Work instruction —
Determine the number of lines in the data below that hold "constructor"; give nothing but that number.

The input —
(** C3.  After a successful startup and any sequence of requests, [health]
    returns the mapping with status "ok" and the configured model identifier
    (the value of [MODEL_ID] in the environment, or the default), whichever
    backend startup selected; it returns normally and leaves the whole state
    (globals, outside world, recorded calls) as it found it. *)
Theorem health_reports_MODEL_ID environ (w : world C) (s : state C)
    (rs : list request) :
  startup environ (boot C w) = (Ok tt, s) ->
  let s' := snd (serve rs s) in
  health s' =
  (Ok (VDict [("status", VStr "ok");
              ("model", VStr (getenv environ "MODEL_ID" "BAAI/bge-small-en-v1.5"))]),
   s').
Proof.
  intros Hstart s'. apply health_bound.
  subst s'. rewrite serve_glob.
  pose proof (startup_MODEL_ID environ w) as Hm.
  rewrite Hstart in Hm. exact Hm.
Qed.

(** C8.  A successful startup leaves the three globals bound and consistent.
    From then on, whatever requests are served, the globals stay exactly as
    startup left them, each further request leaves them unchanged, and every
    call made into the libraries is a model call on the backend startup
    selected (no import, no construction, no call on the other backend). *)
Theorem selection_state_immutable environ (w : world C) (s : state C) :
  startup environ (boot C w) = (Ok tt, s) ->
  selected (glob s) = true /\
  forall rs : list request,
    let s' := snd (serve rs s) in
    glob s' = glob s /\
    (forall r, glob (snd (handle r s')) = glob s) /\
    exists new, calls s' = (calls s ++ new)%list /\
                Forall (dispatched_on (_backend (glob s))) new.
Proof.
  intros Hstart.
  pose proof (startup_selected _ _ Hstart) as Hsel.
  split; [exact Hsel|]. intros rs s'. subst s'.
  split; [apply serve_glob|]. split.
  - intros r. rewrite handle_glob. apply serve_glob.
  - apply serve_calls. exact Hsel.
Qed.

(** ** The [embed] handler *)

Lemma Forall2_map_r {A B B'} (P : A -> B -> Prop) (Q : A -> B' -> Prop)
    (g : B -> B') (xs : list A) (ys : list B) :
  (forall x y, P x y -> Q x (g y)) ->
  Forall2 P xs ys -> Forall2 Q xs (map g ys).
Proof. intros HPQ. induction 1; simpl; constructor; auto. Qed.

Lemma Forall2_nth_error {A B} (P : A -> B -> Prop) (xs : list A) (ys : list B) :
  Forall2 P xs ys ->
  forall i x, nth_error xs i = Some x ->
              exists y, nth_error ys i = Some y /\ P x y.
Proof.
  induction 1 as [|x0 y0 xs ys Hxy _ IH]; intros [|i] x Hi; simpl in *;
    try discriminate.
  - injection Hi as <-. eauto.
  - eauto.
Qed.

(** What [embed] computes when fastembed is the selected backend. *)
Lemma embed_primary (s : state C) (m : fe_model C) (req : EmbedRequest) :
  _backend (glob s) = Some "fastembed" ->
  embedder (glob s) = Some (FE C m) ->
  embed req s =
  (result_bind (list_ (fst (fe_embed C m (inputs req) (wld s)))) (fun embs =>
   result_bind (map_ (fun e => map_ (float_ C) e) embs) (fun rows =>
   Ok (VDict [("embeddings", rows_value rows)]))),
   {| glob := glob s;
      wld := snd (fe_embed C m (inputs req) (wld s));
      calls := (calls s ++ [CallEmbed (inputs req)])%list |}).
Proof.
  intros Hb Ho. unfold_monad. rewrite Hb; simpl. rewrite Ho; simpl.
  destruct (fe_embed C m (inputs req) (wld s)) as [it w']; simpl.
  destruct (list_ it) as [embs|e]; simpl; [|reflexivity].
  destruct (map_ _ embs); reflexivity.
Qed.

(** What [embed] computes when sentence-transformers is the selected
    backend. *)
Lemma embed_secondary (s : state C) (m : st_model C) (req : EmbedRequest) :
  _backend (glob s) = Some "sentence-transformers" ->
  embedder (glob s) = Some (ST C m) ->
  embed req s =
  (result_bind (fst (st_encode C m (inputs req) true (wld s))) (fun arr =>
   Ok (VDict [("embeddings", rows_value (tolist C arr))])),
   {| glob := glob s;
      wld := snd (st_encode C m (inputs req) true (wld s));
      calls := (calls s ++ [CallEncode (inputs req) true])%list |}).
Proof.
  intros Hb Ho. unfold_monad. rewrite Hb; simpl. rewrite Ho; simpl.
  destruct (st_encode C m (inputs req) true (wld s)) as [[arr|e] w'];
    reflexivity.
Qed.

Lemma contract_rows (R : string -> list float -> Prop)
    (xs : list string) (embs : list (list (scalar C))) :
  Forall2 (fun x e => exists v, map_ (float_ C) e = Ok v /\ R x v) xs embs ->
  exists rows, map_ (fun e => map_ (float_ C) e) embs = Ok rows /\
               Forall2 R xs rows.
Proof.
  induction 1 as [|x e xs embs (v & Hv & HR) _ (rows & Hrows & HF)]; simpl.
  - exists []. split; [reflexivity | constructor].
  - exists (v :: rows). rewrite Hv; simpl. rewrite Hrows; simpl.
    split; [reflexivity | constructor; assumption].
Qed.

Lemma embed_under_contract (R : string -> list float -> Prop)
    (s : state C) (req : EmbedRequest) :
  selected (glob s) = true ->
  one_vector_per_input R (glob s) (inputs req) (wld s) ->
  exists rows,
    fst (embed req s) = Ok (VDict [("embeddings", rows_value rows)]) /\
    Forall2 R (inputs req) rows.
Proof.
  intros Hsel Hcontract. unfold one_vector_per_input in Hcontract.
  destruct (selected_inv _ Hsel) as [(id & m & Hg)|(id & m & Hg)];
    rewrite Hg in Hcontract; simpl in Hcontract.
  - destruct Hcontract as (embs & Hlist & HF).
    destruct (contract_rows R HF) as (rows & Hrows & HR).
    exists rows. split; [|exact HR].
    rewrite (@embed_primary s m req) by (rewrite Hg; reflexivity).
    simpl. rewrite Hlist; simpl. rewrite Hrows; reflexivity.
  - destruct Hcontract as (arr & Hencode & HR).
    exists (tolist C arr). split; [|exact HR].
    rewrite (@embed_secondary s m req) by (rewrite Hg; reflexivity).
    simpl. rewrite Hencode; reflexivity.
Qed.

(** C2.  On either backend path, when the model call obeys the libraries'
    contract (it succeeds with one vector per input, in input order), [embed]
    returns the mapping whose "embeddings" list has exactly as many vectors
    as there are inputs, the i-th vector being the list of floats of the
    i-th input. *)
Theorem embed_one_vector_per_input (R : string -> list float -> Prop)
    (s : state C) (req : EmbedRequest) :
  selected (glob s) = true ->
  one_vector_per_input R (glob s) (inputs req) (wld s) ->
  exists vs,
    fst (embed req s) = Ok (VDict [("embeddings", VList vs)]) /\
    length vs = length (inputs req) /\
    Forall2 (fun x v => exists row, R x row /\ v = VList (map VFloat row))
            (inputs req) vs /\
    forall i x, nth_error (inputs req) i = Some x ->
                exists row, nth_error vs i = Some (VList (map VFloat row)) /\
                            R x row.
Proof.
  intros Hsel Hcontract.
  destruct (embed_under_contract R s req Hsel Hcontract) as (rows & Hres & HR).
  assert (HF : Forall2 (fun x v => exists row, R x row /\ v = VList (map VFloat row))
                       (inputs req) (map (fun r => VList (map VFloat r)) rows)).
  { apply Forall2_map_r with (P := R); [|exact HR]. intros x y Hxy. eauto. }
  exists (map (fun r => VList (map VFloat r)) rows).
  split; [exact Hres|]. split; [|split; [exact HF|]].
  - symmetry. exact (Forall2_length HF).
  - intros i x Hi.
    destruct (Forall2_nth_error HF i Hi) as (v & Hv & row & Hrow & ->).
    exists row. split; assumption.
Qed.

(** C4.  On either backend path, when the model call on the empty sequence
    succeeds with one vector per input (hence none), [embed] returns exactly
    the mapping from "embeddings" to the empty list. *)
Theorem embed_empty_inputs (s : state C) (req : EmbedRequest) :
  selected (glob s) = true ->
  inputs req = [] ->
  one_vector_per_input (fun _ _ => True) (glob s) [] (wld s) ->
  fst (embed req s) = Ok (VDict [("embeddings", VList [])]).
Proof.
  intros Hsel Hempty Hcontract. rewrite <- Hempty in Hcontract.
  destruct (embed_under_contract _ s req Hsel Hcontract) as (rows & Hres & HR).
  rewrite Hempty in HR. inversion HR; subst. exact Hres.
Qed.

(** C5.  With fastembed selected, [embed] consumes the iterator to its end
    and converts every element of every vector with [float]: it returns a
    response exactly when the iteration ends without exception and every
    conversion succeeds, and the response then holds, for each vector the
    iterator produced and in the same order, the list of builtin floats
    obtained from its elements. *)
Theorem embed_primary_materializes_and_coerces (s : state C)
    (m : fe_model C) (req : EmbedRequest) :
  _backend (glob s) = Some "fastembed" ->
  embedder (glob s) = Some (FE C m) ->
  let it := fst (fe_embed C m (inputs req) (wld s)) in
  (forall embs rows,
      list_ it = Ok embs ->
      map_ (fun e => map_ (float_ C) e) embs = Ok rows ->
      fst (embed req s) = Ok (VDict [("embeddings", rows_value rows)])) /\
  (forall resp,
      fst (embed req s) = Ok resp ->
      exists embs vs,
        list_ it = Ok embs /\
        resp = VDict [("embeddings", VList vs)] /\
        Forall2 (fun e v => exists l, v = VList l /\ Forall2 (coerced C) e l)
                embs vs).
Proof.
  intros Hb Ho it. rewrite (@embed_primary s m req Hb Ho); simpl. fold it.
  split.
  - intros embs rows Hlist Hrows. rewrite Hlist; simpl. rewrite Hrows.
    reflexivity.
  - intros resp Hres.
    destruct (list_ it) as [embs|e]; simpl in Hres; [|discriminate].
    destruct (map_ _ embs) as [rows|e] eqn:Hrows; simpl in Hres; [|discriminate].
    injection Hres as <-.
    exists embs, (map (fun r => VList (map VFloat r)) rows).
    split; [reflexivity|]. split; [reflexivity|].
    apply map__Forall2 in Hrows.
    apply Forall2_map_r with (P := fun e row => map_ (float_ C) e = Ok row);
      [|exact Hrows].
    intros e row He. exists (map VFloat row). split; [reflexivity|].
    apply map__Forall2 in He.
    apply Forall2_map_r with (P := fun x y => float_ C x = Ok y); [|exact He].
    intros x y Hx. exists y. split; [exact Hx | reflexivity].
Qed.

(** C6.  With sentence-transformers selected, [embed] makes one call,
    [encode] on the whole input sequence with [normalize_embeddings=True];
    an exception of that call is the outcome, and otherwise the response is
    the [tolist] conversion of the returned array, as nested lists of
    builtin floats.  Anything the library guarantees for the rows of an
    array encoded with the flag set (unit length) therefore holds for every
    returned vector. *)
Theorem embed_secondary_encodes_normalized (s : state C)
    (m : st_model C) (req : EmbedRequest) :
  _backend (glob s) = Some "sentence-transformers" ->
  embedder (glob s) = Some (ST C m) ->
  let encoded := st_encode C m (inputs req) true (wld s) in
  embed req s =
  (match fst encoded with
   | Ok arr => Ok (VDict [("embeddings", rows_value (tolist C arr))])
   | Raise e => Raise e
   end,
   {| glob := glob s;
      wld := snd encoded;
      calls := (calls s ++ [CallEncode (inputs req) true])%list |}) /\
  forall unit_length : list float -> Prop,
    (forall arr, fst encoded = Ok arr -> Forall unit_length (tolist C arr)) ->
    forall resp,
      fst (embed req s) = Ok resp ->
      exists rows, resp = VDict [("embeddings", rows_value rows)] /\
                   Forall unit_length rows.
Proof.
  intros Hb Ho encoded. rewrite (@embed_secondary s m req Hb Ho). fold encoded.
  split.
  - destruct (fst encoded); reflexivity.
  - intros unit_length Hlib resp Hres. simpl in Hres.
    destruct (fst encoded) as [arr|e]; simpl in Hres; [|discriminate].
    injection Hres as <-. exists (tolist C arr). split; [reflexivity|].
    apply Hlib. reflexivity.
Qed.
(** ** The quantity field *)

Module FieldFacts.
Import JS JSFacts Dashboard CartSpec CartTable MoreSpec Sample CartFacts CheckoutFacts CartMore.
#[local] Open Scope js_scope.

(** *** [Number] of a decimal numeral *)

Lemma digit_ind (P : N → Prop) :
  P 0%N → P 1%N → P 2%N → P 3%N → P 4%N → P 5%N → P 6%N → P 7%N → P 8%N → P 9%N →
  ∀ d, (d < 10)%N → P d.
Proof.
  intros H0 H1 H2 H3 H4 H5 H6 H7 H8 H9 d Hd. rewrite <- (N2Nat.id d).
  assert (N.to_nat d < 10) as Hn by lia.
  destruct (N.to_nat d) as [|[|[|[|[|[|[|[|[|[|n]]]]]]]]]]; first [assumption | lia].
Qed.

Lemma digit_val_char d : (d < 10)%N → digit_val 10 (digit_char d) = Some d.
Proof. revert d. by apply digit_ind. Qed.

Lemma is_ws_char d : (d < 10)%N → is_ws (digit_char d) = false.
Proof. revert d. by apply digit_ind. Qed.

Lemma digits_numeral ds acc len :
  Forall (λ d, d < 10)%N ds →
  digits 10 (numeral ds) acc len
  = (foldl (λ a d, a * 10 + d)%N acc ds, len + List.length ds, "").
Proof.
  intros Hds. revert acc len. induction Hds as [|d ds Hd _ IH]; intros acc len.
  - cbn. by rewrite Nat.add_0_r.
  - cbn [numeral digits]. rewrite (digit_val_char d Hd), IH. cbn [foldl List.length].
    do 2 f_equal. lia.
Qed.

Lemma trimEnd_numeral ds : Forall (λ d, d < 10)%N ds → trimEnd (numeral ds) = numeral ds.
Proof.
  induction 1 as [|d ds Hd _ IH]; [done|].
  cbn [numeral trimEnd]. rewrite IH. by rewrite (is_ws_char d Hd).
Qed.
(** Within four-digit years, equal texts come from the same local day. *)
Lemma format_same_text clk c c' :
  fourDigitYear clk (Some c) = true ->
  fourDigitYear clk (Some c') = true ->
  MomentFormat.format_YYYY_MM_DD clk (Some c')
  = MomentFormat.format_YYYY_MM_DD clk (Some c) ->
  localDay clk c' = localDay clk c.
Proof.
  unfold fourDigitYear, MomentFormat.format_YYYY_MM_DD, JSDate.localFields.
  fold (localDay clk c). fold (localDay clk c'). cbv zeta.
  intros Hy Hy' E.
  apply andb_true_iff in Hy, Hy'.
  destruct Hy as [H0 H9], Hy' as [H0' H9'].
  apply Z.leb_le in H0, H9, H0', H9'.
  destruct (fieldsOfDay_bounds (localDay clk c)) as [Hm Hd].
  destruct (fieldsOfDay_bounds (localDay clk c')) as [Hm' Hd'].
  rewrite <- (dayOfFields_fieldsOfDay (localDay clk c)),
    <- (dayOfFields_fieldsOfDay (localDay clk c')).
  set (f := JSDate.fieldsOfDay (localDay clk c)) in *.
  set (f' := JSDate.fieldsOfDay (localDay clk c')) in *.
  clearbody f f'.
  apply string_app_inj in E;
    [|rewrite !(hasDigits_length 4) by (apply zeroFill_year; lia); reflexivity].
  destruct E as [EY E].
  change ("-" ++ ?x)%string with (String "-" x) in E.
  injection E as E.
  apply string_app_inj in E;
    [|rewrite !(hasDigits_length 2) by (apply zeroFill_two; lia); reflexivity].
  destruct E as [EM E].
  injection E as ED.
  apply (f_equal (decimalValue 0)) in EY, EM, ED.
  rewrite !zeroFill_year_value in EY by lia.
  rewrite !zeroFill_two_value in EM, ED by lia.
  destruct f as [y m d], f' as [y' m' d'].
  cbn [JSDate.fullYear JSDate.month JSDate.date] in *.
  f_equal; f_equal; lia.
Qed.

Lemma completionsOn_local_day clk rows c :
  fourDigitYear clk (Some c) = true ->
  forallb (fun t => fourDigitYear clk (Task.completionDateTime t)) rows = true ->
  completionsOn (MomentFormat.format_YYYY_MM_DD clk (Some c))
    (map (fun t => MomentFormat.format_YYYY_MM_DD clk (Task.completionDateTime t))
         rows)
  = completedOnDayOf clk rows c.
Proof.
  intros Hc. unfold completedOnDayOf.
  induction rows as [|t rows IH]; intro Hall; [reflexivity|].
  cbn [forallb] in Hall. apply andb_true_iff in Hall. destruct Hall as [Ht Hrest].
  cbn [map filter]. rewrite completionsOn_cons, (IH Hrest).
  destruct (Task.completionDateTime t) as [c'|]; [|discriminate Ht].
  destruct (String.eqb_spec (MomentFormat.format_YYYY_MM_DD clk (Some c'))
                            (MomentFormat.format_YYYY_MM_DD clk (Some c)))
    as [E | N].
  - rewrite (format_same_text clk c c' Hc Ht E), Z.eqb_refl. simpl length. lia.
  - destruct (Z.eqb_spec (localDay clk c') (localDay clk c)) as [Eday | _];
      [|lia].
    elim N. now apply format_same_day.
Qed.

(** When every row has a completion instant with a four-digit local year,
    the count that [tasksByDate] holds under the date of a row is the number
    of rows completed on the same local calendar day: rows of different
    days never share a key, rows of one day always do. *)
Theorem tasksByDate_counts_local_days clk (rows : list Task.t) t c :
  forallb (fun t => fourDigitYear clk (Task.completionDateTime t)) rows = true ->
  In t rows ->
  Task.completionDateTime t = Some c ->
  JsObject.get (fold_left (groupStep clk) (map Task.completionDateTime rows) [])
               (MomentFormat.format_YYYY_MM_DD clk (Some c))
  = Some (completedOnDayOf clk rows c)
  /\ 0 < completedOnDayOf clk rows c.
Proof.
  intros Hall Hin Hc.
  assert (Hyc : fourDigitYear clk (Some c) = true).
  { rewrite forallb_forall in Hall. rewrite <- Hc. now apply Hall. }
  rewrite groupStep_bump, map_map, get_fold. cbn [JsObject.get].
  rewrite (completionsOn_local_day clk rows c Hyc Hall).
  assert (Hpos : 0 < completedOnDayOf clk rows c).
  { rewrite <- (completionsOn_local_day clk rows c Hyc Hall).
    apply completionsOn_pos. apply in_map_iff. exists t. now rewrite Hc. }
  split; [|exact Hpos].
  destruct (Z.eqb_spec (completedOnDayOf clk rows c) 0); [lia|].
  reflexivity.
Qed.
(** * Helen Keller Activation Network: the activation-graph engine

    A shallow embedding of the engine of [HelenKellerActivationNetwork]
    (node store, resonance matcher, spreading activation, Hebbian
    plasticity, coherence metric, persistence codec) and the properties
    its specification states about it.

    Modelling conventions.
    - A JavaScript [number] is a real number.  Rounding, NaN and the
      infinities of IEEE-754 are outside this part of the model, with one
      exception: the quotient computed by [cosineSimilarity] is an
      [option], [None] standing for the NaN that an out-of-range read or a
      zero norm yields.  What is proved over the reals holds of the
      program up to rounding.  The bounds and comparisons of the
      plasticity and persistence properties are stated so that rounding
      does not decide them: a bound that a result can attain after
      rounding is closed, and a strict comparison is claimed away from the
      values at which rounding makes both sides equal.
    - A JavaScript [Map] is an association list in insertion order with
      unique keys; [JsMap.set] overwrites in place or appends.
    - A reference to a node object is the key under which the store holds
      it, which is the node's id: the store holds every node under its own
      id ([wf_network], an invariant of the engine), never removes or
      re-keys a node, and is the only owner of node objects, so reading or
      writing a field through a reference is a lookup or an update in the
      store, and reading [node.id] gives the reference itself.
    - [Date.now()] and the id generator of [createNode] are oracles carried
      by the world state; every call consumes one reading.
    - The embedding and completion services are outside the model:
      [learn] and [think] take the embedding the service returned, and
      [think] takes the completion service as a function from model name
      and prompt to what the call comes to.
    - A plain object used as a dictionary is the list of its own
      properties in the order [Object.entries] and [JSON.stringify]
      enumerate them ([JsObject]): array indices first, in ascending
      order, then the other keys in the order of their creation.  An
      assignment under the key "__proto__" reaches the prototype setter
      and creates no property.  The document in the file is such a list.
    - The arithmetic of the weight updates is given a second time on
      binary64 values ([Double]), with the operations in the order the
      source evaluates them; there, what rounding does to a bound or to a
      strict comparison is computed.  [Math.tanh], which ECMAScript leaves
      to the implementation except at a few arguments, is a parameter
      there. *)

From Stdlib Require Import Reals Lra Lia String Ascii NArith List Bool Arith.
From Stdlib Require PrimFloat SpecFloat FloatOps.
Import ListNotations.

Answer section —
3